Inductive Result (A : Type) : Type :=
| Ok (a : A)
| Throw (e : Error).

Arguments Ok {A} a.
Arguments Throw {A} e.

Definition bindR {A B : Type} (r : Result A) (k : A -> Result B) : Result B :=
  match r with
  | Ok a => k a
  | Throw e => Throw e
  end.

Notation "x <-- r ;; k" := (bindR r (fun x => k))
  (at level 61, r at next level, right associativity).

(** ** ECMAScript strings *)

Definition jsstring : Type := list N.

(** Code units of an ASCII literal. *)
Definition lit (s : string) : jsstring :=
  map N_of_ascii (list_ascii_of_string s).

Fixpoint eqstr (a b : jsstring) : bool :=
  match a, b with
  | [], [] => true
  | x :: a', y :: b' => (x =? y) && eqstr a' b'
  | _, _ => false
  end.

Module JS.

(** *** Character classes *)

Definition isDigit (c : N) : bool := (48 <=? c) && (c <=? 57).
Definition isUpperAlpha (c : N) : bool := (65 <=? c) && (c <=? 90).
Definition isLowerAlpha (c : N) : bool := (97 <=? c) && (c <=? 122).

(** Value of a hexadecimal digit, either case. *)
Definition hexVal (c : N) : option N :=
  if isDigit c then Some (c - 48)
  else if (65 <=? c) && (c <=? 70) then Some (c - 55)
  else if (97 <=? c) && (c <=? 102) then Some (c - 87)
  else None.

Definition isHexDigit (c : N) : bool :=
  match hexVal c with Some _ => true | None => false end.

Definition hexUpper (d : N) : N := if d <? 10 then 48 + d else 55 + d.
Definition hexLower (d : N) : N := if d <? 10 then 48 + d else 87 + d.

+++

Goal of the exercise: Using the listing, copy every line where the word "isDigit" shows up.

Written solution:
Definition isDigit (c : N) : bool := (48 <=? c) && (c <=? 57).
  if isDigit c then Some (c - 48)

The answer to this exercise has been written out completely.